Experimental study of inhibition of tumor cell proliferation by a novel gene SPATA12

Abstract

To explore the inhibitory role of spermatogenesis-associated gene 12 (SPATA12) on tumor cell proliferation and its possible mechanism. The expression pattern of SPATA12 in testicular tumors was investigated by in situ hybridization analysis using tissue microarrays. The effects of SPATA12 on tumor cell proliferation and colony formation was detected by 3-(4.5-dimethylthiazol-2- yl)-2,5-diphenyl tetrazolium bromide (MTT) assay and colonyforming assays, respectively. The changes of expression level of cell cycle genes in tumor cells were detected by reverse transcription polymerase chain reaction(RTPCR).

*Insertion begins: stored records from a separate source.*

(** * Webhook delivery service: task lifecycle engine

    A shallow embedding of the Go packages [backoff], [ratelimit], [queue],
    [worker] and [platform] and of the two entry points [cmd/api] and
    [cmd/worker], followed by the properties of the task lifecycle that the
    design document states and by further properties of the code.

    Conventions.
    - A Go [string] is a Rocq [string]: a sequence of bytes.
    - A Go [int], [int64] or [time.Duration] is a [Z]; a [float64] is a
      primitive binary64 [float].
    - The shared store (Valkey) is an explicit value threaded through every
      operation, together with the outcome of each command sent to it. *)

From Stdlib Require Import ZArith Floats Ascii String DecimalString DecimalZ DecimalPos.
From stdpp Require Import gmap strings list.

Local Open Scope Z_scope.

(** String concatenation computes on a literal prefix. *)
#[local] Arguments String.append : simpl nomatch.

(** ** Package backoff *)

Module backoff.

(** Conversions between [int64] and [float64].  [float64(n)] rounds to the
    nearest representable value. *)
Definition float64_of_int (n : Z) : float :=
  SF2Prim (binary_normalize prec emax n 0 false).

(** The integer part of a finite float, truncated towards zero. *)
Definition trunc_float (f : float) : option Z :=
  match Prim2SF f with
  | S754_zero _ => Some 0
  | S754_finite s m e =>
      let a := if 0 <=? e then Z.shiftl (Z.pos m) e else Z.shiftr (Z.pos m) (- e) in
      Some (if s then - a else a)
  | S754_infinity _ | S754_nan => None
  end.

Definition min_int64 : Z := - 2 ^ 63.
Definition max_int64 : Z := 2 ^ 63 - 1.
(** From an unresolved state, one or two events bring some file closer to
    being done. *)
Lemma progress st :
  Inv st → Queued st → batch_resolved st = false →
  ∃ evs, (work (run h st evs) < work st)%nat.
Proof.
  intros HI HQ Hres. unfold work.
  pose proof (inv_jobs _ HI) as Hj. unfold jobs_ok in Hj.
  destruct (jobs st) as [|[i|i] [|j' js]] eqn:Hjobs; try done.
  - destruct (decide ((0 < count_phase Running (phases st))%nat)) as [Hr|Hr].
    + destruct (exists_running _ Hr) as [i Hi].
      exists [Close i (Some 0)].
      rewrite run_cons, step_Close by done. unfold run, foldl.
      destruct (on_close_phases i (Some 0) st) as [-> _].
      pose proof (work_insert _ _ _ Done Hi). simpl in *. lia.
    + destruct (exists_not_done _ Hres) as (i & p & Hi & Hp).
      assert (p = Sleeping) as ->.
      { destruct p; try done.
        - by destruct (no_pending _ HQ i).
        - apply (retry_queued _ HQ) in Hi. congruence.
        - apply (resume_queued _ HQ) in Hi. congruence.
        - destruct (no_running (phases st) i); [lia|done]. }
      exists [Timer i; RunJob].
      rewrite !run_cons, step_Timer by done.
      rewrite (step_RunJob _ (JRetry i)) by done. unfold run, foldl, run_job.
      destruct (retry_phases i
                  (set_jobs [] (set_jobs [JRetry i] (set_phase i RetryQueued st))))
        as [-> _]. simpl.
      assert ((concurrency st <? MAX_CONCURRENT_FILES) = true) as ->.
      { apply Z.ltb_lt. rewrite (inv_running _ HI).
        unfold MAX_CONCURRENT_FILES. lia. }
      rewrite list_insert_insert_eq.
      pose proof (work_insert _ _ _ ResumeQueued Hi). simpl in *. lia.
  - exists [RunJob].
    rewrite run_cons, (step_RunJob _ (JRetry i)) by done.
    unfold run, foldl, run_job.
    destruct (retry_phases i (set_jobs [] st)) as [-> _]. simpl.
    pose proof (work_insert _ _ _ ResumeQueued Hj).
    pose proof (work_insert _ _ _ Sleeping Hj).
    destruct (_ <? _); simpl in *; lia.
  - destruct Hj as [Hj _]. exists [RunJob].
    rewrite run_cons, (step_RunJob _ (JResume i)) by done.
    unfold run, foldl, run_job.
    destruct (dispatch_fields h i (set_jobs [] st))
      as (_ & _ & _ & _ & _ & _ & ->). simpl.
    pose proof (work_insert _ _ _ Done Hj).
    pose proof (work_insert _ _ _ Running Hj).
    destruct (testMode st); simpl in *; lia.
Qed.

(** Whatever has happened, some further events resolve the batch: no file
    is ever left unable to finish. *)
Lemma can_resolve st :
  Inv st → Queued st → ∃ evs, batch_resolved (run h st evs) = true.
Proof.
  remember (work st) as n eqn:Hn. revert st Hn.
  induction n as [n IH] using lt_wf_ind. intros st -> HI HQ.
  destruct (batch_resolved st) eqn:Hres; [by exists []|].
  destruct (progress st HI HQ Hres) as [evs Hlt].
  destruct (IH _ Hlt (run h st evs) eq_refl) as [evs' Hdone].
  { by apply Inv_run. }
  { by apply Queued_run. }
  exists (evs ++ evs'). unfold run in *. by rewrite foldl_app.
Qed.

End Progress.

(** ** The admission gate and the slots *)

Section Batch.

Variable h : Host.

Lemma batch_resolved_lookup st i :
  batch_resolved st = true → (i < length (phases st))%nat →
  phases st !! i = Some Done.
Proof.
  unfold batch_resolved. intros Hall Hi.
  destruct (lookup_lt_is_Some_2 _ _ Hi) as [p Hp]. rewrite Hp. f_equal.
  rewrite forallb_forall in Hall.
  specialize (Hall p). rewrite bool_decide_eq_true in Hall.
  apply Hall, list_elem_of_In, list_elem_of_lookup. eauto.
Qed.

Lemma batch_resolved_no_running st :
  batch_resolved st = true → count_phase Running (phases st) = 0%nat.
Proof.
  unfold batch_resolved, count_phase, count.
  induction (phases st) as [|p l IH]; [done|]. simpl.
  intros [Hp Hl]%andb_true_iff. apply bool_decide_eq_true in Hp as ->.
  simpl. by apply IH.
Qed.

Lemma outcomes_length st : length (outcomes st) = count is_resolve (trace st).
Proof.
  unfold outcomes, count. induction (trace st) as [|a tr IH]; [done|].
  destruct a; csimpl; by rewrite ?IH.
Qed.

(** C1. In every state a batch can reach, whatever the files and whatever
    the order of timers, promise jobs, writes to stderr and process
    exits, the counter [concurrency] is the number of spawned processes
    that have not closed yet, and it lies between 0 and
    [MAX_CONCURRENT_FILES], which is 3. *)
Theorem concurrency_within_bounds args evs :
  let st := run h (main h args) evs in
  concurrency st = Z.of_nat (count_phase Running (phases st))
  ∧ 0 <= concurrency st <= MAX_CONCURRENT_FILES
  ∧ MAX_CONCURRENT_FILES = 3.
Proof.
  intros st. destruct (Inv_reachable h args evs) as [_ Hrun Hb _ _ _ _].
  fold st in Hrun, Hb. split; [done|]. split; [lia|done].
Qed.

(** The slot is taken before the process is spawned, and it is given back
    right before [resolve] is called. *)
Lemma dispatch_takes_then_spawns i st :
  testMode st = false →
  ∃ mid argv,
    trace (dispatch h i st)
    = trace st ++ Incr i :: mid
        ++ [Spawn i (cwebpPath h) argv (String.eqb (osType h) "win32")]
    ∧ forallb is_console mid = true.
Proof.
  intros Ht. unfold dispatch, log. rewrite Ht.
  destruct (silentMode st) eqn:Hs; simpl; rewrite ?Hs; simpl.
  - exists []. eexists. split; [|done]. by rewrite <- ?app_assoc.
  - eexists [_]. eexists. split; [by rewrite <- ?app_assoc|done].
Qed.

Lemma on_close_releases_then_resolves i code st :
  ∃ pre post,
    trace (on_close i code st)
    = trace st ++ pre ++ Decr i :: Resolve i JS.Undefined :: post
    ∧ forallb is_console pre = true ∧ forallb is_console post = true.
Proof.
  unfold on_close, resolve, log.
  destruct (bool_decide _), (silentMode st) eqn:Hs; simpl; rewrite ?Hs; simpl.
  - exists [], []. split; [|done]. by rewrite <- ?app_assoc.
  - exists []. eexists [_]. split; [by rewrite <- ?app_assoc|done].
  - eexists [_]. exists []. split; [by rewrite <- ?app_assoc|done].
  - eexists [_]. eexists [_]. split; [by rewrite <- ?app_assoc|done].
Qed.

In situ hybridization analysis showed that the SPATA12 was highly expressed in normal adult testis, but lacking in testicular tumors such as seminoma. MTT assay and colony-forming assay indicated that the exogenous expression of SPATA12 could suppress both tumor cell proliferation and colony formation. RT-PCR showed that the expression of cyclin A1 gene was markedly suppressed and the level of cyclin D1 was somewhat reduced following SPATA12 transfection. However, no obvious changes were observed in mRNA expression of cyclin B1 or cyclin E1 after SPATA12 transfection. SPATA12 could be an inhibitor during the development of tumor via regulation of cell cycle genes.